My husband and I dressed up as Night and Day for Halloween this year. I did recognize that if I dressed up as night, I would probably play into the the provincial preconceived notions that others may have about my rightful costume in this duo. I thought about it for a while, talked it out with a few people, and–against the advice of others–finally decided that I didn’t really care because I wanted to be night and had a cute idea for the costume.
I just want to say that the fact that I had to consider my race and whether or not I’m reinforcing prejudices when being completely respectful and not encroaching on another group’s culture is ridiculous. We are talking about night and day! The stars and the moon, the sun and the clouds! No skin whatsoever. Simply, the personification of these concepts. If anything, these concepts have more associations and stereotypes surrounding gender than anything. But people see color before gender when you are walking around as a PoC.

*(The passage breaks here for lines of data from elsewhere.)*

(** X8.  With a first exclusion pattern that is not empty, a chunk taken while
    the start of the content has not been detected hands nothing to the
    writer and adds nothing to the text, not even when the start is
    detected in it: what follows the start marker in the same chunk is
    dropped.  So the first chunk of a read never adds text, whatever it
    holds. *)
Theorem chunk_before_start_emits_nothing
  (payloads : list jsstring) (st : state) :
  dataStart st = false ->
  let st' := on_chunk E excluded isAnalysis payloads st in
  data st' = data st /\ fragment_writes st' = fragment_writes st.
Proof.
  intros Hds. unfold on_chunk.
  destruct (is_running st); [|split; reflexivity].
  apply payloads_loop_before_start. exact Hds.
Qed.

End BeforeStart.

Lemma chunk_before_start_emits_nothing_witness :
  let st :=
    on_chunk plain_env shellCodeExclusions false
      (map content_payload [u "```bash" ++ nl; u "ls -la"; nl ++ u "```"])
      (start false []) in
  data st = [] /\ fragment_writes st = [].
Proof.
  exact (@chunk_before_start_emits_nothing plain_env shellCodeExclusions
           false eq_refl
           (map content_payload [u "```bash" ++ nl; u "ls -la"; nl ++ u "```"])
           (start false []) eq_refl).
Defined.

(** *** The promise of a read *)

Section Promise.

Variable E : Env.
Variable excluded : list pattern.
Variable isAnalysis : bool.

(** A settled promise holds the accumulated text, and by then the stop flag
    is set or the loop has stopped; a loop left by [return] has settled. *)
Definition promise_inv (st : state) : Prop :=
  (forall v, settled st = Some v ->
     data st = v /\ (stopTextStream st = true \/ loop st <> Running))
  /\ (loop st = Returned -> settled st <> None).

Lemma promise_unsettled (st : state) :
  settled st = None -> loop st <> Returned -> promise_inv st.
Proof.
  intros Hs Hl. split.
  - intros v Hv. rewrite Hs in Hv. discriminate Hv.
  - intros Hr. contradiction (Hl Hr).
Qed.

Lemma finish_promise (st : state) :
  promise_inv st -> promise_inv (finish E isAnalysis st).
Proof.
  intros [Hset _].
  destruct (DecoderFacts.finish_fields E isAnalysis st)
    as (Hl & Hd & _ & _ & Hs & _).
  split.
  - intros v Hv. rewrite Hs in Hv. rewrite Hd, Hl.
    split; [|right; discriminate].
    destruct (settled st) as [x|] eqn:Hx.
    + destruct (Hset x eq_refl) as [Hdx _]. congruence.
    + congruence.
  - intros _. rewrite Hs. destruct (settled st); discriminate.
Qed.

Lemma emit_promise (c : jsstring) (st : state) :
  settled (emit excluded c st) = settled st
  /\ loop (emit excluded c st) = loop st.
Proof.
  unfold emit. destruct (dataStart st && truthy c); split; reflexivity.
Qed.

Lemma payload_step_promise (payload : jsstring) (st : state) :
  loop st = Running -> promise_inv st ->
  promise_inv (fst (payload_step E excluded isAnalysis payload st)).
Proof.
  intros Hrun Hinv.
  destruct (settled st) as [v|] eqn:Hs.
  { destruct Hinv as [Hset Hret].
    destruct (Hset v Hs) as [_ [Hstop|Hl]]; [|contradiction (Hl Hrun)].
    rewrite DecoderFacts.payload_step_stopped by exact Hstop.
    apply finish_promise. split; assumption. }
  unfold payload_step.
  destruct (includes payload (u "[DONE]") || stopTextStream st).
  { apply finish_promise. exact Hinv. }
  destruct (startsWith payload (u "data:")); [|exact Hinv].
  destruct (parseContent E payload) as [c|v].
  2:{ apply promise_unsettled; [exact Hs|discriminate]. }
  destruct (negb (dataStart st)).
  - cbn [buffer with_buffer].
    destruct (match_prefix E excluded (buffer st ++ c)) as [[|]|].
    + destruct (pattern_truthy (excludedPrefix excluded)); cbn [fst].
      * apply promise_unsettled; cbn; [exact Hs|rewrite Hrun; discriminate].
      * match goal with
        | |- promise_inv (emit excluded c ?s) =>
            destruct (emit_promise c s) as [He Hl]
        end.
        apply promise_unsettled; [rewrite He; exact Hs|].
        rewrite Hl. cbn. rewrite Hrun. discriminate.
    + cbn [fst].
      match goal with
      | |- promise_inv (emit excluded c ?s) =>
          destruct (emit_promise c s) as [He Hl]
      end.
      apply promise_unsettled; [rewrite He; exact Hs|].
      rewrite Hl. cbn. rewrite Hrun. discriminate.
    + apply promise_unsettled; cbn; [exact Hs|discriminate].
  - cbn [fst]. destruct (emit_promise c st) as [He Hl].
    apply promise_unsettled; [rewrite He; exact Hs|].
    rewrite Hl, Hrun. discriminate.
Qed.

Lemma payloads_loop_promise (payloads : list jsstring) (st : state) :
  loop st = Running -> promise_inv st ->
  promise_inv (payloads_loop E excluded isAnalysis payloads st).
Proof.
  revert st. induction payloads as [|p ps IH]; intros st Hrun Hinv.
  - exact Hinv.
  - cbn [payloads_loop].
    pose proof (@payload_step_promise p st Hrun Hinv) as Hinv'.
    destruct (payload_step E excluded isAnalysis p st) as [st1 broke].
    cbn [fst] in Hinv'.
    destruct broke; cbn [orb]; [exact Hinv'|].
    unfold is_running. destruct (loop st1) eqn:Hl; cbn [negb];
      try exact Hinv'.
    apply IH; assumption.
Qed.

Lemma analysis_handler_promise (st : state) :
  promise_inv st -> promise_inv (analysis_handler E st).
Proof.
  intros [Hset Hret]. unfold analysis_handler.
  destruct st as [stop user d ds b o l s w ls inv]. cbn in Hset, Hret.
  unfold resolve, write. cbn.
  destruct s as [x|]; cbn; split; cbn.
  - intros v Hv. destruct (Hset v Hv) as [Hd _].
    split; [exact Hd|left; reflexivity].
  - exact Hret.
  - intros v Hv. inversion Hv. split; [reflexivity|left; reflexivity].
  - intros _ H. discriminate H.
Qed.

Lemma run_listeners_promise (ls : list listener) (st : state) :
  promise_inv st -> promise_inv (fold_left (run_listener E) ls st).
Proof.
  revert st. induction ls as [|l ls IH]; intros st Hinv; [exact Hinv|].
  cbn [fold_left]. apply IH. destruct l as [id|].
  - exact Hinv.
  - apply analysis_handler_promise. exact Hinv.
Qed.

Lemma step_promise (st : state) (e : event) :
  promise_inv st -> promise_inv (step E excluded isAnalysis st e).
Proof.
  intros Hinv. destruct e as [chunk| | |name|]; cbn [step].
  - unfold on_chunk, is_running. destruct (loop st) eqn:Hl; try exact Hinv.
    apply payloads_loop_promise; assumption.
  - unfold is_running. destruct (loop st) eqn:Hl; try exact Hinv.
    destruct Hinv as [Hset _].
    destruct (DecoderFacts.cleanup_fields isAnalysis st)
      as (Hd & _ & _ & _ & _ & Hs & _).
    destruct (DecoderFacts.resolve_fields (data (cleanup isAnalysis st))
                (cleanup isAnalysis st)) as (Hd2 & _).
    pose proof (DecoderFacts.resolve_settled (data (cleanup isAnalysis st))
                  (cleanup isAnalysis st)) as Hs2.
    split; cbn [settled data loop with_loop].
    + intros v Hv. rewrite Hs2, Hs, Hd in Hv. rewrite Hd2, Hd.
      split; [|right; discriminate].
      destruct (settled st) as [x|] eqn:Hx.
      * destruct (Hset x eq_refl) as [Hdx _]. congruence.
      * congruence.
    + intros _. rewrite Hs2. destruct (settled (cleanup isAnalysis st));
        discriminate.
  - unfold is_running. destruct (loop st) eqn:Hl; try exact Hinv.
    destruct Hinv as [Hset _]. split; cbn.
    + intros v Hv. destruct (Hset v Hv) as [Hd _].
      split; [exact Hd|right; discriminate].
    + intros H. discriminate H.
  - destruct (existsb (str_eqb name) stopTextStreamKeys); [|exact Hinv].
    destruct Hinv as [Hset Hret]. split; cbn.
    + intros v Hv. destruct (Hset v Hv) as [Hd _].
      split; [exact Hd|left; reflexivity].
    + exact Hret.
  - destruct (sigint_listeners st) as [|l ls] eqn:Hls.
    + destruct Hinv as [Hset _]. split; cbn.
      * intros v Hv. destruct (Hset v Hv) as [Hd _].
        split; [exact Hd|right; discriminate].
      * intros H. discriminate H.
    + apply run_listeners_promise. exact Hinv.
Qed.

Lemma run_promise (events : list event) (st : state) :
  promise_inv st -> promise_inv (run E excluded isAnalysis st events).
Proof.
  revert st. induction events as [|e events IH]; intros st Hinv.
  - exact Hinv.
  - cbn [run fold_left]. apply IH. apply step_promise. exact Hinv.
Qed.

Lemma readData_promise (listeners : list nat) (events : list event) :
  promise_inv (readData E excluded isAnalysis listeners events).
Proof.
  apply run_promise. apply promise_unsettled; [reflexivity|discriminate].
Qed.

(** X9.  A read whose loop was left by [return], on the completion marker, on
    the stop flag or at the end of the stream, has resolved its promise,
    and the value is the accumulated text. *)
Theorem returned_read_is_settled
  (listeners : list nat) (events : list event) :
  let st := readData E excluded isAnalysis listeners events in
  loop st = Returned -> settled st = Some (data st).
Proof.
  intros st Hret.
  destruct (readData_promise listeners events) as [Hset Hsome].
  fold st in Hset, Hsome.
  destruct (settled st) as [v|] eqn:Hs.
  - destruct (Hset v eq_refl) as [Hd _]. rewrite Hd. reflexivity.
  - contradiction (Hsome Hret). reflexivity.
Qed.

(** Once settled, a step keeps the promise, the text and the fragments
    written. *)
Lemma settled_step (st : state) (e : event) (v : jsstring) :
  promise_inv st -> settled st = Some v ->
  settled (step E excluded isAnalysis st e) = Some v
  /\ fragment_writes (step E excluded isAnalysis st e) = fragment_writes st.
Proof.
  intros [Hset _] Hs.
  assert (Hquiet : (forall chunk, e <> Chunk chunk) ->
                   settled (step E excluded isAnalysis st e) = Some v
                   /\ fragment_writes (step E excluded isAnalysis st e)
                      = fragment_writes st).
  { intros Hnc.
    destruct (@DecoderFacts.step_quiet E excluded isAnalysis st e Hnc)
      as (_ & _ & _ & Hw & Hp & _).
    split; [apply Hp; exact Hs|exact Hw]. }
  destruct e as [chunk| | | |];
    try (apply Hquiet; intros c Hc; discriminate Hc).
  clear Hquiet.
  cbn [step]. unfold on_chunk, is_running.
  destruct (loop st) eqn:Hl; try (split; [exact Hs|reflexivity]).
  destruct (Hset v Hs) as [_ [Hstop|Hne]];
    [|contradiction Hne; reflexivity].
  rewrite DecoderFacts.payloads_loop_stopped;
    [|apply DecoderFacts.split_delimiter_nonempty|exact Hstop].
  destruct (DecoderFacts.finish_fields E isAnalysis st)
    as (_ & _ & _ & Hw & Hs' & _).
  rewrite Hs', Hs. split; [reflexivity|exact Hw].
Qed.

(** X10.  The promise settles once: whatever the stream, the keyboard and the
    signals bring after the promise has settled with [v], the promise
    holds [v], the accumulated text is [v], and the writer receives no
    further decoded fragment. *)
Theorem settled_read_is_final
  (listeners : list nat) (events more : list event) (v : jsstring) :
  settled (readData E excluded isAnalysis listeners events) = Some v ->
  let st' := readData E excluded isAnalysis listeners (events ++ more) in
  settled st' = Some v
  /\ data st' = v
  /\ fragment_writes st'
     = fragment_writes (readData E excluded isAnalysis listeners events).
Proof.
  intros Hs st'. unfold st', readData.
  rewrite DecoderFacts.run_app.
  fold (readData E excluded isAnalysis listeners events).
  pose proof (readData_promise listeners events) as Hinv.
  revert Hs Hinv.
  generalize (readData E excluded isAnalysis listeners events) as st.
  induction more as [|e more IH]; intros st Hs Hinv.
  - cbn. destruct Hinv as [Hset _]. destruct (Hset v Hs) as [Hd _].
    repeat split; assumption.
  - cbn [run fold_left].
    destruct (@settled_step st e v Hinv Hs) as [Hs1 Hw1].
    destruct (IH (step E excluded isAnalysis st e) Hs1
                (step_promise e Hinv)) as (Hs2 & Hd2 & Hw2).
    repeat split; [exact Hs2|exact Hd2|].
    etransitivity; [exact Hw2|exact Hw1].
Qed.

Some may think that I was overreacting by worrying about the perceptions and assumptions of others. Perhaps, you might think, I was being hypersensitive. Nope. If anything, this worry and concern was developed over years of interactions and experiences that taught me that when I am in the minority, my race speaks louder than anything else. I represent more than my thoughts and actions and who I am. I embody the stereotypes, fears, and judgements of those around me. As such, by simply being in their space, I open myself to others as a receptacle for their prejudices.
There were several well-intentioned people who commented on my playing into stereotypes by dressing as night. I was told had I been the sun, I would have combated racial stereotypes.
I’m sure there were many others who never questioned my choice as night because, in their minds, night was the obvious choice based on my race. I also understand that, as night, I did nothing to give them any reason to question those assumptions.
Once again, here we have the constant politicalization of brown and black bodies. There is a perception of how one should act and not act even on Halloween and what specific statements one should or should not make with those actions. Of course, I want to fight stereotypes, but I want to do so on my own terms and not at the cost of my own authenticity. If I had dressed as day, it would have been a reaction to the constrained racialized paradigm that fuels so much of American culture. I don’t want to just react, or, as I have written before, I don’t want a seat at the table. I want to smash the table and shift the paradigm.
Would it have been more noble, as some suggested, for me to be day? Would I have broken racial barriers and prejudices by doing so? Absolutely not. The racial barrier is in the very thought that either day or night has a race at all. So, let’s start by shifting that paradigm and letting a Halloween Costume just be a costume, especially when seen on a brown or black body.